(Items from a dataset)
________________________________________
(* ===== verification/XomTheorems.v ===== *)
(** * What the hypervisor guarantees

    The properties of the XOM hypercall, for x86 and Arm, each with an
    example on the concrete machine of [XomToy]. *)

From S2P Require Import Prelude RbTree RbSpec RbHeap PageInfo PageInfoSpec XomDomain XomSpec XomSeal XomSealSpec XomSealArm XomSealArmSpec XomToy.

Section x86.
Context {P : Type} `{P2mOps P, !P2mLaws P} `{Xmalloc}.
Implicit Types d : domain P.

(** C2: the operations of a batch never expose what an execute-only frame
    holds.  Whatever the guest passes to [handle_xom_seal], and whether the p2m
    code accepts the updates or not, the call returns, and the domain passes
    through the states that its operations, [xom_op] on the elements copied from
    the guest, produce one after another; in each of them every frame that was
    execute-only at the start and is memory of the domain is still execute-only
    with every locked sub-page locked and unchanged, and with all its bytes
    unchanged if it is not registered for sub-page writes, unless the frame was
    all [0x90] in that or in an earlier one of the states.  If the p2m code
    accepts every update and the registered frames were execute-only, each frame
    that was execute-only at the start is execute-only or all [0x90] at the end.
    The frames of the domain appear at one guest frame each; the value stored to
    [*pdone] after the operations is not part of the statement. *)
Theorem handle_xom_seal_confidential gs count d m :
  dom_inv d m -> d_xom_page_lock d = false -> frame_inj d ->
  wp (handle_xom_seal gs count)
     (fun _ d' => exists m' tr, trace (batch_op gs) 0 (d, m) tr (d', m') /\
        (forall n y, tr !! n = Some y -> dom_inv y.1 y.2) /\
        (forall g, sealed d g -> is_Some (d_pages d !! frame_of d g) ->
           forall n y, tr !! n = Some y ->
             guarded (d, m) y g \/ exists k z, (k <= n)%nat /\ tr !! k = Some z /\ wiped z.1 g) /\
        (p2m_total (P := P) -> reg_sealed d m -> forall g, sealed d g -> sealed d' g \/ wiped d' g)) d.
Proof.
  intros Hinv Hlk Hinj. eapply wp_mono; [by apply handle_xom_seal_spec|].
  intros r d' (m' & tr & Htr & _). exists m', tr. split_and!.
  - eapply trace_mono; [|exact Htr]. by intros ? ? ? [? _].
  - by apply (batch_trace_inv _ _ _ _ _ Htr).
  - intros g Hs Hpg. by apply (batch_trace_guarded _ _ _ _ _ Htr).
  - intros Ht Hreg. exact (batch_secure _ _ _ Ht (batch_rtc _ _ _ _ _ Htr) Hreg Hinj).
Qed.

(** C7: the hypercall is safe: it returns, without an access to memory that is
    not allocated, a double free or a lock taken twice; the trees, pages and
    lock words stay well formed; both locks are released, every reference to a
    page is given back, and the TLB holds no stale translation. *)
Theorem handle_xom_seal_safe gs count d m :
  dom_inv d m -> d_xom_page_lock d = false -> d_stale d = ∅ ->
  wp (handle_xom_seal gs count)
     (fun r d' => (exists m', dom_inv d' m') /\ same_frame d d' /\
        pages_rel (fun _ _ => True) d d' /\ d_stale d' = ∅ /\
        (r.1 = 0 -> r.2 = if pdone_is_null gs then None else Some (Z.of_nat (Z.to_nat count)))) d.
Proof.
  intros Hinv Hlk Hst. eapply wp_mono; [by apply handle_xom_seal_spec|].
  intros r d' (m' & tr & Hb%batch_rtc & Hp). split_and!; [|exact (batch_frame _ _ _ Hb)|exact (batch_pages _ _ _ Hb)|
    exact (batch_stale _ _ _ Hb Hst)|done].
  exists m'. exact (batch_inv _ _ _ Hb Hinv).
Qed.

(** C8: sub-pages are write-once.  In a domain whose frames appear at one guest
    frame each, an operation leaves a sub-page whose lock bit is set unchanged
    with the bit set, unless it wipes the whole page; and whatever it does, the
    bit is still set afterwards if the frame is still registered for sub-page
    writes. *)
Theorem xom_op_write_once op d m g j pg :
  dom_inv d m -> d_xom_page_lock d = false -> frame_inj d ->
  0 <= j < PAGE_SIZE / SUBPAGE_SIZE -> locked m g j -> d_pages d !! frame_of d g = Some pg ->
  wp (xom_op op)
     (fun _ d' => exists m', dom_inv d' m' /\
        (forall w, m' XomSubpages !! g = Some w -> Z.testbit w j = true) /\
        (wiped d' g \/ (locked m' g j /\ exists pg', d_pages d' !! frame_of d g = Some pg' /\
                          subpage j (pg_data pg') = subpage j (pg_data pg)))) d.
Proof.
  intros Hinv Hlk Hinj Hj Hl Hpg. eapply wp_mono; [by apply xom_op_spec|].
  intros rc d' (m' & Hr & _). exists m'. split; [apply Hr|]. by apply (or_locked _ _ _ _ Hr).
Qed.

(** C25: [set_xom_seal] returning 0 leaves every frame of the range that has
    memory behind it execute-only, frames without are left as they are; in every
    case no access right outside the range, no tree and no page changes. *)
Theorem set_xom_seal_correct gfn nr d m :
  dom_inv d m ->
  wp (set_xom_seal gfn nr)
     (fun rc d' => d_pages d' = d_pages d /\ d_pi d' = d_pi d /\
        (forall g, g ∉ gfns (Z.to_nat nr) gfn -> access_of d' g = access_of d g) /\
        (rc = 0 -> forall g, g ∈ gfns (Z.to_nat nr) gfn -> mapped d g -> sealed d' g)) d.
Proof.
  intros Hinv. eapply wp_mono; [by apply set_xom_seal_spec|].
  intros rc d' (_ & Hs & Hpi & Hx). split_and!; [apply Hs|done| |done].
  intros g Hg. by destruct (sr_access _ _ _ Hs g) as [?|[? _]].
Qed.


(** C27: on every return code [create_xom_subpages] only registers frames of the
    range that were not execute-only and not registered, with no sub-page
    locked, drops no registration and no mark, and touches no contents; when it
    returns a non-negative code the whole range is registered, and its mapped
    frames are execute-only if the p2m code accepts updates. *)
Theorem create_xom_subpages_correct gfn nr d m :
  dom_inv d m ->
  wp (create_xom_subpages gfn nr)
     (fun rc d' => d_pages d' = d_pages d /\ exists m', dom_inv d' m' /\
        infos_created (gfns (Z.to_nat nr) gfn) d m m' /\
        (0 <= rc -> forall g, g ∈ gfns (Z.to_nat nr) gfn -> ~ sealed d g /\
           m' XomSubpages !! g = Some 0 /\ (p2m_total (P := P) -> mapped d g -> sealed d' g))) d.
Proof.
  intros Hinv. eapply wp_mono; [by apply create_xom_subpages_spec|].
  intros rc d' (Hs & m' & Hr & Hm & _ & Hall). split; [apply Hs|]. exists m'. split_and!; [apply Hr|done..].
Qed.

(** [write_into_subpage] either fails and changes nothing, or carries out
    the command found in the source page: its targets were unlocked, each
    target then holds the data of the last write to it, every other sub-page
    is unchanged, and exactly the targets were added to the lock bits. *)
Theorem write_into_subpage_correct gfn_dest gfn_src d m :
  dom_inv d m ->
  wp (write_into_subpage gfn_dest gfn_src)
     (fun rc d' => (rc < 0 /\ d' = d) \/
        (rc = 0 /\ exists m' w src pg pg', let l := command_infos (read_command (pg_data src)) in
           dom_inv d' m' /\ m XomSubpages !! gfn_dest = Some w /\
           d_pages d !! frame_of d gfn_src = Some src /\ d_pages d !! frame_of d gfn_dest = Some pg /\
           d_pages d' !! frame_of d gfn_dest = Some pg' /\
           (forall i, i ∈ l -> Z.testbit w (target_subpage i) = false) /\
           (forall l1 i l2, l = l1 ++ i :: l2 ->
              Forall (fun i' => target_subpage i' <> target_subpage i) l2 ->
              subpage (target_subpage i) (pg_data pg') = data i) /\
           (forall j, 0 <= j < PAGE_SIZE / SUBPAGE_SIZE -> Forall (fun i => target_subpage i <> j) l ->
              subpage j (pg_data pg') = subpage j (pg_data pg)) /\
           exists w', m' XomSubpages !! gfn_dest = Some w' /\ forall j, 0 <= j ->
             Z.testbit w' j = Z.testbit w j || existsb (fun i => target_subpage i =? j) l)) d.
Proof.
  intros Hinv. eapply wp_mono; [by apply write_into_subpage_spec|].
  intros rc d' [?|(-> & m' & Hr & Hw)]; [by left|right]. split; [done|]. exists m'.
  destruct (write_post_contents _ _ _ _ _ _ Hinv Hw) as (w & src & pg & pg' & Hall).
  exists w, src, pg, pg'. split; [apply Hr|done].
Qed.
________________________________________
PROBLEM:
Whichever lines of the records above hold the word "Hinj" should all be copied out.

FINAL ANSWER:
  intros Hinv Hlk Hinj. eapply wp_mono; [by apply handle_xom_seal_spec|].
  - intros Ht Hreg. exact (batch_secure _ _ _ Ht (batch_rtc _ _ _ _ _ Htr) Hreg Hinj).
  intros Hinv Hlk Hinj Hj Hl Hpg. eapply wp_mono; [by apply xom_op_spec|].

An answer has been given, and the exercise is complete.